§ Description of the task
In the listing below, count the lines that contain the string "Theorem", and state that number without further words.

§ Supplied records

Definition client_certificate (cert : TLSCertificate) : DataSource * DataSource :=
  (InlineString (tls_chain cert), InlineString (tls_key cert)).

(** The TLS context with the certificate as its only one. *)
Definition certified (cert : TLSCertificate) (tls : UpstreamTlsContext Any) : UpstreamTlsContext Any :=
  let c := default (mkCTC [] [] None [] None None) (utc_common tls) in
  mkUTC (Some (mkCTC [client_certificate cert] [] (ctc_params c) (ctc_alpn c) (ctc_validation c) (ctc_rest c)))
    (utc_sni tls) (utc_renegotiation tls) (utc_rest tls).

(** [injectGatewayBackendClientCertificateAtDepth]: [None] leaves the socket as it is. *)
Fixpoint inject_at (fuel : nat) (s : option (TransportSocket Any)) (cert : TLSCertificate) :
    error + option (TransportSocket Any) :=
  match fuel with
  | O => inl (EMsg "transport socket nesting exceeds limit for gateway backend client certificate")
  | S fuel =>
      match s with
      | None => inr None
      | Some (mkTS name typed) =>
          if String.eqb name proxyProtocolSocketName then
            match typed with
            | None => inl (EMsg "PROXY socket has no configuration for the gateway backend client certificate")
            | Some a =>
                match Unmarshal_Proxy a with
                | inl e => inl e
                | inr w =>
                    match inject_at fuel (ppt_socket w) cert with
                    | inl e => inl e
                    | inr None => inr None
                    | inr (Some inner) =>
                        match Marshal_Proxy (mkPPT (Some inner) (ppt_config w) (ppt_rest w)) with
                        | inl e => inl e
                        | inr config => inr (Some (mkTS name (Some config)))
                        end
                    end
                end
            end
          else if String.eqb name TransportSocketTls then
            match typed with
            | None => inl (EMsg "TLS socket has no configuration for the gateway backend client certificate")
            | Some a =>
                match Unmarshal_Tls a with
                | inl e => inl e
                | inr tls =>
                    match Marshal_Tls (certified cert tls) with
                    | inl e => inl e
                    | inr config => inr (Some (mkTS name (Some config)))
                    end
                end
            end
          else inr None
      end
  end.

...

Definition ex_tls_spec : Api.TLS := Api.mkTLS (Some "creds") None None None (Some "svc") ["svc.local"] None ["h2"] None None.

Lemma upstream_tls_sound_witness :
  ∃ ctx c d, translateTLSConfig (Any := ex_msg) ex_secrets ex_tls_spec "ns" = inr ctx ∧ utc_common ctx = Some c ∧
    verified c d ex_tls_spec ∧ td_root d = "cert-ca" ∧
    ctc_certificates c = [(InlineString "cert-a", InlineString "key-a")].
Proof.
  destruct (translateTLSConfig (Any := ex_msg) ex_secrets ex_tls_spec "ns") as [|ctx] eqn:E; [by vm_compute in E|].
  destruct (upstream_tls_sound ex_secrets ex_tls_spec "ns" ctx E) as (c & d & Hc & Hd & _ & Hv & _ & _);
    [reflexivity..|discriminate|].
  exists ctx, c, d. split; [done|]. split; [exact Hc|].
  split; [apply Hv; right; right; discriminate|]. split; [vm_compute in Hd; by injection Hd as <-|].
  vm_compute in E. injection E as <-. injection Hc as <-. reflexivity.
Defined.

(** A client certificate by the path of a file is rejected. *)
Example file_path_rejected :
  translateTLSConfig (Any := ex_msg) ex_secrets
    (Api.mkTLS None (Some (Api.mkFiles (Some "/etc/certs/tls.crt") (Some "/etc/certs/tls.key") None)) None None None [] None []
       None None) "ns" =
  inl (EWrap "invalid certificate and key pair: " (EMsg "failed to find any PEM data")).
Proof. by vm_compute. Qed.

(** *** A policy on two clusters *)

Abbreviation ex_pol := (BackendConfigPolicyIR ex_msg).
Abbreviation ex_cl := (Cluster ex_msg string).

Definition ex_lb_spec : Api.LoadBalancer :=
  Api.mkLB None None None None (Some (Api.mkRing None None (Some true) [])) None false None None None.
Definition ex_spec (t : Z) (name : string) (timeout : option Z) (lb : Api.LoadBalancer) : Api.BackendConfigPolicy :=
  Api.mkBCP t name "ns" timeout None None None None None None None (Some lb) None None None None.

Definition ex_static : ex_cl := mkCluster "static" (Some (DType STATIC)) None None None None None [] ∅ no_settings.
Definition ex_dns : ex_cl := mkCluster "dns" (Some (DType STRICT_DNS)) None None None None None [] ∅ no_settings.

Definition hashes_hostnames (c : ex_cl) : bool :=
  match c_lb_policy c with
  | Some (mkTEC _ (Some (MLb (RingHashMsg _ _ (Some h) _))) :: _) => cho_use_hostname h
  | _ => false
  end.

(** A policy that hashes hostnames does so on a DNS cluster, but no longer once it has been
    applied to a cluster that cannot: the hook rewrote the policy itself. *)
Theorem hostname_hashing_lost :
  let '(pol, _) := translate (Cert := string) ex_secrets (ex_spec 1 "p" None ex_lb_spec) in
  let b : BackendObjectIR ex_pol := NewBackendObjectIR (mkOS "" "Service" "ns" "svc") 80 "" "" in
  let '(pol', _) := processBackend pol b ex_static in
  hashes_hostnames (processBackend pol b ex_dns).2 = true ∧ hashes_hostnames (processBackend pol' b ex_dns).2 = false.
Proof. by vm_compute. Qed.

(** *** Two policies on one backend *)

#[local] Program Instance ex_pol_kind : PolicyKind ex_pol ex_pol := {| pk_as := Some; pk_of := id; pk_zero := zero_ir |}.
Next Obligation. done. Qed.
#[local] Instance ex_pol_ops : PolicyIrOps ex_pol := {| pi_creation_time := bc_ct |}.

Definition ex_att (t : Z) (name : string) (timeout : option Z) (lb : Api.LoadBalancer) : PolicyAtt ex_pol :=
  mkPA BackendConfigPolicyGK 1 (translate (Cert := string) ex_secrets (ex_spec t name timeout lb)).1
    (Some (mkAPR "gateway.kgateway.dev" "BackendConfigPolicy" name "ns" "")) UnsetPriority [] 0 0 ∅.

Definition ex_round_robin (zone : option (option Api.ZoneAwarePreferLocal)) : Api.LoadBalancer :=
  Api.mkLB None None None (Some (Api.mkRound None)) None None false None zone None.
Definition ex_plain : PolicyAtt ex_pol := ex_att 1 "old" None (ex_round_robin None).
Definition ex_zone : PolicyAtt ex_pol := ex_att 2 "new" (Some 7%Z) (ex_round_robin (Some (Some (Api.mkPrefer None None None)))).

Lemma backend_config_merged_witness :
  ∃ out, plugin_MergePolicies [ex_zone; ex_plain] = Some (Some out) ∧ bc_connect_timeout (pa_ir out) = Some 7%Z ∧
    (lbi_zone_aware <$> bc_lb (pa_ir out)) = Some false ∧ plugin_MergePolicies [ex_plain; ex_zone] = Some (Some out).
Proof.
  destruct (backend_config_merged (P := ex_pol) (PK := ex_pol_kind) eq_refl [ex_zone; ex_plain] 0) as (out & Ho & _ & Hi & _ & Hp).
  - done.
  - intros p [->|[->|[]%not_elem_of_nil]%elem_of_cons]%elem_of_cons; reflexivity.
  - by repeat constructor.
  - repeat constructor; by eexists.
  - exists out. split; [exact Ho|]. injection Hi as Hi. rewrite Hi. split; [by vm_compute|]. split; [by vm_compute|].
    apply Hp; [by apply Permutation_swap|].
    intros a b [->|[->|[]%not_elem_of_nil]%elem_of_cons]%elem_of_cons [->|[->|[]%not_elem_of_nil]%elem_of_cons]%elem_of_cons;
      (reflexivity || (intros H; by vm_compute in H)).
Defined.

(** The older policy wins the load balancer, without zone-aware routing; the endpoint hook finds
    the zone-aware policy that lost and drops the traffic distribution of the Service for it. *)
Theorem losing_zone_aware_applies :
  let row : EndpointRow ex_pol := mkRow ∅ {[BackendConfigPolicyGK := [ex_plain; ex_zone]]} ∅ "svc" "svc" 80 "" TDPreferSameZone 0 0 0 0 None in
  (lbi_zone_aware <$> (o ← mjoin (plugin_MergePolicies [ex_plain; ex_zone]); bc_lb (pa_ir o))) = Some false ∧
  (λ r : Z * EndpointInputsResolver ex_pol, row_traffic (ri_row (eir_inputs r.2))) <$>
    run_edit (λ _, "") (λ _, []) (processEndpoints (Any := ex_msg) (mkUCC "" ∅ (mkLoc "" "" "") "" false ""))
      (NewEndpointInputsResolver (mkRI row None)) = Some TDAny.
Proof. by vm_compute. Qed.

--

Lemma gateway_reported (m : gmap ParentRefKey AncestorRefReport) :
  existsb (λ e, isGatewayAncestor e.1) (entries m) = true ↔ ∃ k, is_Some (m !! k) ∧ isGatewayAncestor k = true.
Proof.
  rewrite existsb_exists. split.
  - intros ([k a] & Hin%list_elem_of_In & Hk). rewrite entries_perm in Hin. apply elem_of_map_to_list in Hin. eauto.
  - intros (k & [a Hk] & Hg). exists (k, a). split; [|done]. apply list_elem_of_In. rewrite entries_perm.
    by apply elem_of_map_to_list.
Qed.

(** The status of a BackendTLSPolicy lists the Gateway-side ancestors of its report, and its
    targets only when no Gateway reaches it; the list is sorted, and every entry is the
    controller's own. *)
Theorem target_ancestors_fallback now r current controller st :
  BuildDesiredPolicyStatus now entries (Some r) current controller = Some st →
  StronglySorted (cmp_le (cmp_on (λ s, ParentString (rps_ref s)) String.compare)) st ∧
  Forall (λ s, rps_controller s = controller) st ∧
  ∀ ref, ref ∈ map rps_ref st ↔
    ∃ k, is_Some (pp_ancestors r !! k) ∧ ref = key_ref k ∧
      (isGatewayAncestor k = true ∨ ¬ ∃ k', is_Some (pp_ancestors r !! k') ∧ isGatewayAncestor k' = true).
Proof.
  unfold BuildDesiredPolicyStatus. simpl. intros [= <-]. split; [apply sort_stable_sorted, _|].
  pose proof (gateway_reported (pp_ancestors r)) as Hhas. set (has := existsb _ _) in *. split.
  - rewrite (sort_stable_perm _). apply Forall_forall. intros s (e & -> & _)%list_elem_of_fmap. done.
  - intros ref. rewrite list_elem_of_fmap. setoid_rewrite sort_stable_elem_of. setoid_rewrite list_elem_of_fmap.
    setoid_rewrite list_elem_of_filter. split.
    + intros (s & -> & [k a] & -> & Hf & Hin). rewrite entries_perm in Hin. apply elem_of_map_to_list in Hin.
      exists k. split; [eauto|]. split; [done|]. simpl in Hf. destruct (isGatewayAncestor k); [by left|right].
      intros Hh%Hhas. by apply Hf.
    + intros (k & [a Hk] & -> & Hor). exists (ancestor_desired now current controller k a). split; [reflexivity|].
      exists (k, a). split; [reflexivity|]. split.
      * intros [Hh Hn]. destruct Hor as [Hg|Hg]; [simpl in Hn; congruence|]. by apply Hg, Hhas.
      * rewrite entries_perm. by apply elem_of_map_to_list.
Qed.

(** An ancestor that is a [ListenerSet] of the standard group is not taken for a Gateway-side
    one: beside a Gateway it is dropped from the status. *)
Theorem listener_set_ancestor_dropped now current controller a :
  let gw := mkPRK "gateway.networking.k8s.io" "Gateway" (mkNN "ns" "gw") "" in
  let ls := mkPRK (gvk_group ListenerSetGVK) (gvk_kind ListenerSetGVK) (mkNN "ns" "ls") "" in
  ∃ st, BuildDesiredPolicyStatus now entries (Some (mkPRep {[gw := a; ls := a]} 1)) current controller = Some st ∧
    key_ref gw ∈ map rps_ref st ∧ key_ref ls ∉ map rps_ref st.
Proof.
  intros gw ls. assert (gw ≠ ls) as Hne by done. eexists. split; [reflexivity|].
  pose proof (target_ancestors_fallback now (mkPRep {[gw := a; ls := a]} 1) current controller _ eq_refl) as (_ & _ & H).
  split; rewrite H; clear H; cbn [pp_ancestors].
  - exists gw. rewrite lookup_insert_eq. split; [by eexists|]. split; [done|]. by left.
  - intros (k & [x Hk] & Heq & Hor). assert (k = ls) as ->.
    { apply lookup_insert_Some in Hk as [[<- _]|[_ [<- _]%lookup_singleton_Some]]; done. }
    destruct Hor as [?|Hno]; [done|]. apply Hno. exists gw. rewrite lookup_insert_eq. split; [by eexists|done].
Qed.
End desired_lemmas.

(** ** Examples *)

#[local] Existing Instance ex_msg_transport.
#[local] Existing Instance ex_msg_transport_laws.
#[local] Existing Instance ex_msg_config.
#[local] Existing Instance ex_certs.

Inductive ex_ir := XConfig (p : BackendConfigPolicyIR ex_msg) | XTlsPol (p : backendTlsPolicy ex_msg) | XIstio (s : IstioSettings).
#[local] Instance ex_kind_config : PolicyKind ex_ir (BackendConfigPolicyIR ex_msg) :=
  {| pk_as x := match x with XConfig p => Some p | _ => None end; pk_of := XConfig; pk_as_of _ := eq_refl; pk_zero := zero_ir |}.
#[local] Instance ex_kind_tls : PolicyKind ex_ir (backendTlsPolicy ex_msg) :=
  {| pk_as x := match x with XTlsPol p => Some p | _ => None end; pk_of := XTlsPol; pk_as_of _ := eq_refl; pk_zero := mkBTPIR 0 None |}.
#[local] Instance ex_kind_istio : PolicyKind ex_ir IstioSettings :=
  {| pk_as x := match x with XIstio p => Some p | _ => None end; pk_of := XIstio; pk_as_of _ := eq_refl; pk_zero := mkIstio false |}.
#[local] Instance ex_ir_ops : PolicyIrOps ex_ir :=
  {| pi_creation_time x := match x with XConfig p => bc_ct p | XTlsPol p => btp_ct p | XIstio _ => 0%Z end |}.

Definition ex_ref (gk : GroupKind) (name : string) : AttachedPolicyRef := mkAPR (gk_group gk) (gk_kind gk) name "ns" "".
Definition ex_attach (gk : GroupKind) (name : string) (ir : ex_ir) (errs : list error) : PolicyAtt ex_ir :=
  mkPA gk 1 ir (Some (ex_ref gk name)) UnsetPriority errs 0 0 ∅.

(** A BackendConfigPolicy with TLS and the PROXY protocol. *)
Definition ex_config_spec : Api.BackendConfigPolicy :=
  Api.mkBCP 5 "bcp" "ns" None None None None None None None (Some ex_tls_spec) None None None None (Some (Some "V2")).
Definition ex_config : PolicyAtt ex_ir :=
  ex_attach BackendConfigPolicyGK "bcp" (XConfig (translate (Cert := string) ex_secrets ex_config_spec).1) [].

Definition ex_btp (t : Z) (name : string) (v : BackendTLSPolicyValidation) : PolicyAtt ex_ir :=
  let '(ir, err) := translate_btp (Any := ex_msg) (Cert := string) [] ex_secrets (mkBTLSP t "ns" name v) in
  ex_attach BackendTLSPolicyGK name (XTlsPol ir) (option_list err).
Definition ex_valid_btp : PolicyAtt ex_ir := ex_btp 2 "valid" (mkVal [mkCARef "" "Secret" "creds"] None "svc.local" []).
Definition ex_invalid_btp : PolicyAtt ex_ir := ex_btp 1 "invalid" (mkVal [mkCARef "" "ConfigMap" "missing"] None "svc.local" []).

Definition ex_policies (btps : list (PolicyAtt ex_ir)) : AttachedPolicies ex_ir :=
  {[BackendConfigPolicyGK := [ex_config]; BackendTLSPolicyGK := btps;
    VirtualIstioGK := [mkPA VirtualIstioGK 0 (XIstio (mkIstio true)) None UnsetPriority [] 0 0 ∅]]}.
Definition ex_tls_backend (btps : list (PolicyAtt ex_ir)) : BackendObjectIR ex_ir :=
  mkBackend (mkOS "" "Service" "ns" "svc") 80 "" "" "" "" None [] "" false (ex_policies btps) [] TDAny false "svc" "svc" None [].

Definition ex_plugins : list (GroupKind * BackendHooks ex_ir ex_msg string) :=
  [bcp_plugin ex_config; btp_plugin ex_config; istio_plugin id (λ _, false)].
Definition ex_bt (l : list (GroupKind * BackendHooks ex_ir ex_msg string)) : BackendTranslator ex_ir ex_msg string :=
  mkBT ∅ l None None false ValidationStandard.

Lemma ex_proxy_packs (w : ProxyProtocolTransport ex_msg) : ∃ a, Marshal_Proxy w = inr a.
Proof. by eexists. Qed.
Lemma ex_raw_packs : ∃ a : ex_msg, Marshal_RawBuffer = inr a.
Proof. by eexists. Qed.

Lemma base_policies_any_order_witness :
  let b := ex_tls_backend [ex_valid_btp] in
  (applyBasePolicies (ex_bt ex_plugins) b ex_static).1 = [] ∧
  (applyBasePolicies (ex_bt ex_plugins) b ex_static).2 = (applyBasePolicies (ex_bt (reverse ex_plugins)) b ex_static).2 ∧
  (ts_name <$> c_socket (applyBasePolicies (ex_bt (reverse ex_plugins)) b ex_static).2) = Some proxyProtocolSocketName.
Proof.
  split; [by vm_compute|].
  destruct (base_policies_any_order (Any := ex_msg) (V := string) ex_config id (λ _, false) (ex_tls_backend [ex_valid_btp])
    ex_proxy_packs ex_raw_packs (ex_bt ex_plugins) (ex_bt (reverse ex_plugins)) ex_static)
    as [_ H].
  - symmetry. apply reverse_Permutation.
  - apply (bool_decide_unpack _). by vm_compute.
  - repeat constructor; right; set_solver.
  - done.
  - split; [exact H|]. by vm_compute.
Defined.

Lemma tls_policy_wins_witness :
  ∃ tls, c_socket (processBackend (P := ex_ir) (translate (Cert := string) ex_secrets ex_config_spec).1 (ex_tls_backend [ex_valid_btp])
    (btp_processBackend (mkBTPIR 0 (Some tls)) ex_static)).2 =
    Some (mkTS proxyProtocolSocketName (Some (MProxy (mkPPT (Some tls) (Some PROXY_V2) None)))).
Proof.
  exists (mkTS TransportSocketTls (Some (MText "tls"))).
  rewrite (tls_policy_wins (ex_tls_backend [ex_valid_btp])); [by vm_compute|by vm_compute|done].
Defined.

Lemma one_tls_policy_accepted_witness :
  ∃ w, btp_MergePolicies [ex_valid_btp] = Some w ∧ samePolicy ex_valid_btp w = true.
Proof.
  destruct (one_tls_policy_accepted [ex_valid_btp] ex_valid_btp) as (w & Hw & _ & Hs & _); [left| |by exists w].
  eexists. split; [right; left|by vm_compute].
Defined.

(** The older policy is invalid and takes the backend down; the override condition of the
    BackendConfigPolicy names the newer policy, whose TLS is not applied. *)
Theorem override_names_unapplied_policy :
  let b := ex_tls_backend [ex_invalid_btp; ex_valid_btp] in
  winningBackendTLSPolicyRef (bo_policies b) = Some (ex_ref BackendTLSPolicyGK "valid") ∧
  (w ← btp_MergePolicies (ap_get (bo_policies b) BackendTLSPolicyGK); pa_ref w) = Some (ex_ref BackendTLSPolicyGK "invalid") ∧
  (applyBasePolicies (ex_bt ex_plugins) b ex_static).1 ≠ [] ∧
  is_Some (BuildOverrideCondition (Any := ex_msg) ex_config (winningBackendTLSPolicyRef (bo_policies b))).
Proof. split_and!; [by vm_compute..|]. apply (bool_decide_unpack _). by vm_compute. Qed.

§ Answer box
5